- [Exercise inputs]
Start of Block

(* ===== verification/Codec.v ===== *)
(** Encodings shared by the durable components: big-endian integers
    (encoding/binary), CRC-32 (hash/crc32, IEEE), the JSON codec interface
    (encoding/json) and the 16-byte header of the framed record files. *)
From S2P Require Import Prelude.

(** ** Big-endian integers *)

Fixpoint be_encode (k : nat) (n : N) : bytes :=
  match k with
  | O => []
  | S k' => be_encode k' (n / 256) ++ [byte_of n]
  end.

Definition be_decode (bs : bytes) : N :=
  foldl (λ acc b, acc * 256 + Byte.to_N b)%N 0%N bs.

Lemma length_be_encode k n : length (be_encode k n) = k.
Proof. revert n. induction k; intros n; simpl; [done|]. rewrite length_app, IHk. simpl. lia. Qed.

Lemma be_decode_encode k n : (n < 256 ^ N.of_nat k)%N → be_decode (be_encode k n) = n.
Proof.
  revert n. induction k as [|k IH]; intros n Hn.
  - simpl in *. unfold be_decode. simpl. lia.
  - simpl. unfold be_decode in *. rewrite foldl_app, IH; simpl.
    + rewrite byte_to_of. pose proof (N.div_mod n 256). lia.
    + rewrite Nat2N.inj_succ, N.pow_succ_r in Hn by lia.
      apply N.Div0.div_lt_upper_bound. lia.
Qed.

Lemma take_be k n (r : bytes) : take k (be_encode k n ++ r) = be_encode k n.
Proof. apply take_app_length'. by rewrite length_be_encode. Qed.

Lemma drop_be k n (r : bytes) : drop k (be_encode k n ++ r) = r.
Proof. apply drop_app_length'. by rewrite length_be_encode. Qed.

(** ** CRC-32 *)

Definition crc_poly : N := 0xEDB88320.
Definition crc_ones : N := 0xFFFFFFFF.

Definition crc_bit (c : N) : N :=
  if N.odd c then N.lxor (N.shiftr c 1) crc_poly else N.shiftr c 1.

Definition crc_byte (c : N) (b : Byte.byte) : N :=
  Nat.iter 8 crc_bit (N.lxor c (Byte.to_N b)).

Definition crc32 (bs : bytes) : N := N.lxor (foldl crc_byte crc_ones bs) crc_ones.

Example crc32_check_value : crc32 (str_bytes "123456789") = 0xCBF43926%N.
Proof. vm_compute. reflexivity. Qed.

Lemma bits_below n k : (n < 2 ^ k)%N ↔ ∀ i, (k <= i)%N → N.testbit n i = false.
Proof.
  split.
  - intros Hn i Hi. destruct (decide (n = 0%N)) as [->|Hz]; [apply N.bits_0|].
    apply N.bits_above_log2. apply N.log2_lt_pow2 in Hn; lia.
  - intros H. destruct (N.lt_ge_cases n (2 ^ k)) as [|Hge]; [done|].
    assert (n ≠ 0%N) as Hz by (pose proof (N.pow_nonzero 2 k); lia).
    specialize (H (N.log2 n)). rewrite N.bit_log2 in H by done.
    assert (k <= N.log2 n)%N as Hk; [|by specialize (H Hk)].
    rewrite <-(N.log2_pow2 k) by lia. by apply N.log2_le_mono.
Qed.

Lemma lxor_below a b k : (a < 2 ^ k)%N → (b < 2 ^ k)%N → (N.lxor a b < 2 ^ k)%N.
Proof.
  rewrite !bits_below. intros Ha Hb i Hi. by rewrite N.lxor_spec, Ha, Hb.
Qed.

Lemma shiftr1_below a k : (a < 2 ^ k)%N → (N.shiftr a 1 < 2 ^ k)%N.
Proof. rewrite !bits_below. intros Ha i Hi. rewrite N.shiftr_spec', Ha; [done|lia]. Qed.

Lemma crc_bit_below c : (c < 2 ^ 32)%N → (crc_bit c < 2 ^ 32)%N.
Proof.
  intros Hc. unfold crc_bit. destruct (N.odd c); [|by apply shiftr1_below].
  apply lxor_below; [by apply shiftr1_below|done].
Qed.

(** One step of the register is injective: the top bit of the result tells
    whether the polynomial was added. *)
Lemma crc_bit_top c : (c < 2 ^ 32)%N → N.testbit (crc_bit c) 31 = N.odd c.
Proof.
  intros Hc. unfold crc_bit.
  assert (N.testbit (N.shiftr c 1) 31 = false) as Ht.
  { rewrite N.shiftr_spec'. by apply (proj1 (bits_below c 32)). }
  destruct (N.odd c); [|done]. by rewrite N.lxor_spec, Ht.
Qed.

Lemma crc_bit_inj c d : (c < 2 ^ 32)%N → (d < 2 ^ 32)%N → crc_bit c = crc_bit d → c = d.
Proof.
  intros Hc Hd H. pose proof (crc_bit_top c Hc) as Tc. pose proof (crc_bit_top d Hd) as Td.
  rewrite H, Td in Tc. unfold crc_bit in H. rewrite Tc in H.
  assert (N.shiftr c 1 = N.shiftr d 1) as Hs.
  { destruct (N.odd c); [|done].
    apply (f_equal (λ x, N.lxor x crc_poly)) in H.
    by rewrite !N.lxor_assoc, N.lxor_nilpotent, !N.lxor_0_r in H. }
  rewrite <-!N.div2_spec in Hs. rewrite (N.div2_odd c), (N.div2_odd d). by rewrite Hs, Tc.
Qed.

Lemma crc_iter_inj k c d :
  (c < 2 ^ 32)%N → (d < 2 ^ 32)%N → Nat.iter k crc_bit c = Nat.iter k crc_bit d → c = d.
Proof.
  intros Hc Hd.
  assert (∀ k x, (x < 2 ^ 32)%N → (Nat.iter k crc_bit x < 2 ^ 32)%N) as Hb.
  { intros j x Hx. induction j; simpl; [done|]. by apply crc_bit_below. }
  induction k as [|k IH]; simpl; [done|]. intros H. apply IH.
  apply crc_bit_inj; [by apply Hb..|done].
Qed.

Lemma byte_below b : (Byte.to_N b < 2 ^ 32)%N.
Proof. pose proof (Byte.to_N_bounded b). lia. Qed.

Lemma crc_byte_below c b : (c < 2 ^ 32)%N → (crc_byte c b < 2 ^ 32)%N.
Proof.
  intros Hc. unfold crc_byte. generalize 8. intros k.
  induction k; simpl; [apply lxor_below; [done|apply byte_below]|]. by apply crc_bit_below.
Qed.

Lemma crc_fold_below bs c : (c < 2 ^ 32)%N → (foldl crc_byte c bs < 2 ^ 32)%N.
Proof. revert c. induction bs; intros c Hc; simpl; [done|]. by apply IHbs, crc_byte_below. Qed.

Lemma lxor_cancel_r a b c : N.lxor a c = N.lxor b c → a = b.
Proof.
  intros H. apply (f_equal (λ x, N.lxor x c)) in H.
  by rewrite !N.lxor_assoc, N.lxor_nilpotent, !N.lxor_0_r in H.
Qed.

Lemma crc_fold_inj bs c d :
  (c < 2 ^ 32)%N → (d < 2 ^ 32)%N → foldl crc_byte c bs = foldl crc_byte d bs → c = d.
Proof.
  revert c d. induction bs as [|b bs IH]; intros c d Hc Hd; simpl; [done|].
  intros H%IH; [|by apply crc_byte_below..].
  unfold crc_byte in H. apply crc_iter_inj in H.
  - by apply lxor_cancel_r in H.
  - apply lxor_below; [done|apply byte_below].
  - apply lxor_below; [done|apply byte_below].
Qed.

(** Changing one byte of a message always changes its checksum. *)
Lemma crc32_one_byte pre x y post :
  crc32 (pre ++ x :: post) = crc32 (pre ++ y :: post) → x = y.
Proof.
  unfold crc32. intros H%lxor_cancel_r. rewrite !foldl_app in H. simpl in H.
  set (c := foldl crc_byte crc_ones pre) in *.
  assert (c < 2 ^ 32)%N as Hc by (by apply crc_fold_below).
  apply crc_fold_inj in H; [|by apply crc_byte_below..].
  unfold crc_byte in H. apply crc_iter_inj in H; [|apply lxor_below; [done|apply byte_below]..].
  rewrite !(N.lxor_comm c) in H. apply lxor_cancel_r in H. by apply byte_to_N_inj.
Qed.

Lemma crc32_below bs : (crc32 bs < 2 ^ 32)%N.
Proof. apply lxor_below; [by apply crc_fold_below|done]. Qed.

(** ** JSON

    [json.Marshal]/[json.Unmarshal] for one Go struct type. The encoding of a
    struct is a compact object on one line, which no proper prefix of it parses
    as; the round trip holds on the values whose strings are valid UTF-8
    (encoding/json replaces other bytes). *)
Class Json (A : Type) := {
  marshal : A → bytes;
  unmarshal : bytes → option A;
  json_stable : A → Prop;
  unmarshal_marshal a : json_stable a → unmarshal (marshal a) = Some a;
  unmarshal_nil : unmarshal [] = None;
  unmarshal_prefix a n : n < length (marshal a) → unmarshal (take n (marshal a)) = None;
  marshal_no_newline a : Byte.x0a ∉ marshal a;
  marshal_no_cr a : last (marshal a) ≠ Some Byte.x0d;
}.

(** A concrete codec for any countable type, to instantiate the interface: the
    bits of the type's encoding, as digits, closed by a brace. *)
Fixpoint digits_of_pos (p : positive) : bytes :=
  match p with
  | xH => [Byte.x7d]
  | xO p' => Byte.x30 :: digits_of_pos p'
  | xI p' => Byte.x31 :: digits_of_pos p'
  end.

Fixpoint pos_of_digits (bs : bytes) : option positive :=
  match bs with
  | [Byte.x7d] => Some xH
  | Byte.x30 :: bs' => xO <$> pos_of_digits bs'
  | Byte.x31 :: bs' => xI <$> pos_of_digits bs'
  | _ => None
  end.

Lemma pos_of_digits_of_pos p : pos_of_digits (digits_of_pos p) = Some p.
Proof. induction p; simpl; by rewrite ?IHp. Qed.

Lemma pos_of_digits_prefix p n :
  n < length (digits_of_pos p) → pos_of_digits (take n (digits_of_pos p)) = None.
Proof.
  revert n. induction p as [p IH|p IH|]; intros [|n]; simpl; try done; try lia.
  all: intros H; rewrite IH; [done|lia].
Qed.

Lemma digits_ascii p : Forall (λ b, b = Byte.x30 ∨ b = Byte.x31 ∨ b = Byte.x7d) (digits_of_pos p).
Proof. induction p; simpl; auto. Qed.

Program Definition countable_json (A : Type) `{Countable A} : Json A :=
  {| marshal a := digits_of_pos (encode a);
     unmarshal bs := pos_of_digits bs ≫= decode;
     json_stable _ := True |}.
Next Obligation. intros A ?? a _. simpl. by rewrite pos_of_digits_of_pos, <-(decode_encode a). Qed.
Next Obligation. done. Qed.
Next Obligation. intros A ?? a n Hn. simpl in *. by rewrite pos_of_digits_prefix. Qed.
Next Obligation.
  intros A ?? a Hin. pose proof (digits_ascii (encode a)) as HF. rewrite Forall_forall in HF.
  by destruct (HF _ Hin) as [|[]].
Qed.
Next Obligation.
  intros A ?? a Hl%last_Some_elem_of. pose proof (digits_ascii (encode a)) as HF.
  rewrite Forall_forall in HF. by destruct (HF _ Hl) as [|[]].
Qed.

(** A codec that knows one value. *)
Program Definition one_json {A : Type} (a : A) : Json A :=
  {| marshal _ := [Byte.x7d];
     unmarshal bs := if ⌜? bs = [Byte.x7d] ⌝ then Some a else None;
     json_stable x := x = a |}.
Next Obligation. intros A a x ->. done. Qed.
Next Obligation. done. Qed.
Next Obligation. intros A a x [|n] Hn; simpl in *; [done|lia]. Qed.
Next Obligation. intros A a x Hin. by apply list_elem_of_singleton in Hin. Qed.
Next Obligation. done. Qed.

(** ** Framed records

    [magic u32][version u16][flags u16][length u32][crc32 u32][body]. *)
Record Header := mkHeader {
  h_magic : N;
  h_version : N;
  h_flags : N;
  h_length : N;
  h_crc : N;
}.

Definition encode_header (h : Header) : bytes :=
  be_encode 4 (h_magic h) ++ be_encode 2 (h_version h) ++ be_encode 2 (h_flags h) ++
  be_encode 4 (h_length h) ++ be_encode 4 (h_crc h).

(** [io.ReadFull(f, buf[:n])]: fails unless [n] bytes are there. *)
Definition ReadFull (n : nat) (bs : bytes) : option (bytes * bytes) :=
  if (n <=? length bs)%nat then Some (take n bs, drop n bs) else None.

Definition decode_header (b : bytes) : Header :=
  {| h_magic := be_decode (take 4 b);
     h_version := be_decode (take 2 (drop 4 b));
     h_flags := be_decode (take 2 (drop 6 b));
     h_length := be_decode (take 4 (drop 8 b));
     h_crc := be_decode (take 4 (drop 12 b)) |}.

Definition header_fits (h : Header) : Prop :=
  (h_magic h < 2 ^ 32)%N ∧ (h_version h < 2 ^ 16)%N ∧ (h_flags h < 2 ^ 16)%N ∧
  (h_length h < 2 ^ 32)%N ∧ (h_crc h < 2 ^ 32)%N.

Lemma length_encode_header h : length (encode_header h) = 16.
Proof. unfold encode_header. rewrite !length_app, !length_be_encode. done. Qed.

Lemma ReadFull_app a b n : length a = n → ReadFull n (a ++ b) = Some (a, b).
Proof.
  intros <-. unfold ReadFull. rewrite length_app.
  rewrite (proj2 (Nat.leb_le _ _)) by lia. by rewrite take_app_length, drop_app_length.
Qed.

Lemma decode_encode_header h : header_fits h → decode_header (encode_header h) = h.
Proof.
  intros (H1 & H2 & H3 & H4 & H5). destruct h as [m v f l c]. simpl in *.
  unfold decode_header, encode_header; simpl h_magic; simpl h_version; simpl h_flags;
    simpl h_length; simpl h_crc.
  assert (∀ k n (r : bytes), take k (be_encode k n ++ r) = be_encode k n) as Ht.
  { intros k n r. rewrite take_app_le by (by rewrite length_be_encode).
    by rewrite take_ge by (by rewrite length_be_encode). }
  assert (∀ k j n (r : bytes), drop (k + j) (be_encode k n ++ r) = drop j r) as Hd.
  { intros k j n r. rewrite drop_app_ge by (rewrite length_be_encode; lia).
    rewrite length_be_encode. f_equal. lia. }
  rewrite (Hd 4 0), (Hd 4 2), (Hd 4 4), (Hd 4 8), (Hd 2 0), (Hd 2 2), (Hd 2 6),
    (Hd 2 0), (Hd 2 4), (Hd 4 0), !drop_0, !Ht.
  rewrite (take_ge (be_encode 4 c)) by (by rewrite length_be_encode).
  by rewrite !be_decode_encode by done.
Qed.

End of Block

- [Work item] Take the stretch of lines above from the one containing "Next Obligation. intros A ?? a _." through the one containing "Definition header_fits (h" and repeat it exactly, adding no other line.

- [Solved exercise]
Next Obligation. intros A ?? a _. simpl. by rewrite pos_of_digits_of_pos, <-(decode_encode a). Qed.
Next Obligation. done. Qed.
Next Obligation. intros A ?? a n Hn. simpl in *. by rewrite pos_of_digits_prefix. Qed.
Next Obligation.
  intros A ?? a Hin. pose proof (digits_ascii (encode a)) as HF. rewrite Forall_forall in HF.
  by destruct (HF _ Hin) as [|[]].
Qed.
Next Obligation.
  intros A ?? a Hl%last_Some_elem_of. pose proof (digits_ascii (encode a)) as HF.
  rewrite Forall_forall in HF. by destruct (HF _ Hl) as [|[]].
Qed.

(** A codec that knows one value. *)
Program Definition one_json {A : Type} (a : A) : Json A :=
  {| marshal _ := [Byte.x7d];
     unmarshal bs := if ⌜? bs = [Byte.x7d] ⌝ then Some a else None;
     json_stable x := x = a |}.
Next Obligation. intros A a x ->. done. Qed.
Next Obligation. done. Qed.
Next Obligation. intros A a x [|n] Hn; simpl in *; [done|lia]. Qed.
Next Obligation. intros A a x Hin. by apply list_elem_of_singleton in Hin. Qed.
Next Obligation. done. Qed.

(** ** Framed records

    [magic u32][version u16][flags u16][length u32][crc32 u32][body]. *)
Record Header := mkHeader {
  h_magic : N;
  h_version : N;
  h_flags : N;
  h_length : N;
  h_crc : N;
}.

Definition encode_header (h : Header) : bytes :=
  be_encode 4 (h_magic h) ++ be_encode 2 (h_version h) ++ be_encode 2 (h_flags h) ++
  be_encode 4 (h_length h) ++ be_encode 4 (h_crc h).

(** [io.ReadFull(f, buf[:n])]: fails unless [n] bytes are there. *)
Definition ReadFull (n : nat) (bs : bytes) : option (bytes * bytes) :=
  if (n <=? length bs)%nat then Some (take n bs, drop n bs) else None.

Definition decode_header (b : bytes) : Header :=
  {| h_magic := be_decode (take 4 b);
     h_version := be_decode (take 2 (drop 4 b));
     h_flags := be_decode (take 2 (drop 6 b));
     h_length := be_decode (take 4 (drop 8 b));
     h_crc := be_decode (take 4 (drop 12 b)) |}.

Definition header_fits (h : Header) : Prop :=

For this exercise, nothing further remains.